On the day of the launch at Salesforce Tower, Gilfoyle sets up faulty code that will sabotage the launch through widespread disruption of satellite signals. But back at Pied Piper headquarters, staff member Gabe discovers the faulty code and reverts it. He then gives Dinesh, who is outside the launch event, the thumb drive containing the faulty code. Dinesh physically heads to the top of the Tower through stairs and uploads the faulty code after a last-minute grant of access by Gilfoyle. The faulty code does not disrupt satellite signals but instead causes thousands of rats to emerge onto the streets of major cities across the country.

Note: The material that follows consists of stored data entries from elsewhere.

(** The body of the answer; a field that is [undefined] is [None]. *)
Record CaseView := {
  cv_case : Case;
  cv_latest_hearing : option Hearing;
  cv_latest_verdict : option Verdict
}.

Definition get_case (s : Store) (caseId userId : string) (now : Z)
  : (Response + CaseView) * Store :=
  let (found, s1) := getCase s caseId now in
  match found with
  | None => (inl (respond 404 (BError "Case not found")), s1)
  | Some caseItem =>
      if negb (assertParticipant userId caseItem) then
        (inl (respond 403 (BError "forbidden")), s1)
      else
        let hearings := listHearings s1 (c_id caseItem) in
        let latest := hd_error (Array_sort by_round_desc hearings) in
        let verdict :=
          match latest with
          | Some h => getVerdict s1 (h_id h)
          | None => None
          end in
        (inr {| cv_case := caseItem; cv_latest_hearing := latest;
                cv_latest_verdict := verdict |}, s1)
  end.

(** A number that is neither NaN nor infinite. *)
Definition is_finite (x : number) : Prop :=
  match x with
  | Fin _ => True
  | _ => False
  end.

(** A second hearing of the example case, in round 2. *)
Definition second_hearing : Hearing :=
  {| h_id := "hearing-2"; h_case_id := "case-1"; h_round := int 2;
     h_status := submitted; h_created_at := 40 |}.

Definition two_hearings : Store :=
  save (set_hearings
          (set_cases no_data
             [example_case pending_judgement acc_accepted None])
          [example_hearing judged; second_hearing]).

(** ** Chat ([listMessages], [listMessagesPaged], [listConversations])

    Two timestamps that [toISOString] wrote have the same layout (for the
    years 0 to 9999), so [localeCompare] and [>] order them as the instants
    they denote: the embedding compares the millisecond counts. *)

(** The test of [listMessages]. *)
Definition between_users (userId peerId : string) (m : ChatMessage) : bool :=
  (String.eqb (m_from_user_id m) userId && String.eqb (m_to_user_id m) peerId)
  || (String.eqb (m_from_user_id m) peerId
      && String.eqb (m_to_user_id m) userId).

(** [(a, b) => a.created_at.localeCompare(b.created_at)]. *)
Definition by_created_at (a b : ChatMessage) : number :=
  match m_created_at a ?= m_created_at b with
  | Lt => int (-1)
  | Eq => int 0
  | Gt => int 1
  end.

Definition listMessages (s : Store) (userId peerId : string)
  : list ChatMessage :=
  Array_sort by_created_at
    (filter (between_users userId peerId) (messages (cache s))).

Soon afterwards, Richard shuts down Pied Piper permanently in shame.

In a documentary produced 10 years after the PiperNet launch, the fates of the characters are shown: Richard has become a professor of technology ethics at Stanford University, where Big Head (Josh Brener) serves as President; Dinesh and Gilfoyle are running a large cybersecurity firm together; Monica is working for the NSA; Jared (Zach Woods) works at a nursing home; Russ Hanneman (Chris Diamantopoulos) has made his fortune back and now invests it in hair transplants; Laurie Bream (Suzanne Cryer) is serving time in prison for an unspecified reason, and Gavin Belson (Matt Ross) is a bestselling romance novelist. Jian-Yang (Jimmy O. Yang) has also fully assumed the identity of the late Erlich Bachman and has faked his own death to hide with his fortune in a foreign country. The Pied Piper team reunites at the Hacker Hostel, now occupied by another family, and sits around the old dining table where they used to work to play a game of "Always Blue" together.

The episode ends with Richard attempting to show the documentary crew the thumb drive containing the last remaining copy of the Pied Piper compression algorithm but struggles to find it as the credits roll.

The orange USB thumb drive is last seen plugged into computer equipment at the very top of the Salesforce Tower.

==Production==
The episode was written and directed by Alec Berg, one of the show's executive producers. Berg also plays the documentarian interviewing the characters ten years after the initial PiperNet launch.

An extended version of the documentary showing the fate of the Pied Piper team ten years afterward can be viewed on YouTube.

==Reception==
Les Chappell of The A.V. Club gave the episode an "A" rating, calling it "one of the darkest and most far-reaching episodes the series has ever put together" and "an episode that’s fully aware of its place in the series, winks and nods to the canon that lead it to a feeling of closure." Brian Lowry of CNN also gave the episode a positive review, calling the episode a fitting send-off that "carried with it an unexpectedly sobering cautionary tale about the dangers of technology run amok, and — in a timely hook — the moral responsibilities that go with operating in this lucrative playground."

Writing for Slate, Josephine Wolff criticized the episode for being too cynical in "dismissing tech ethics and the related academic field as a big, useless joke."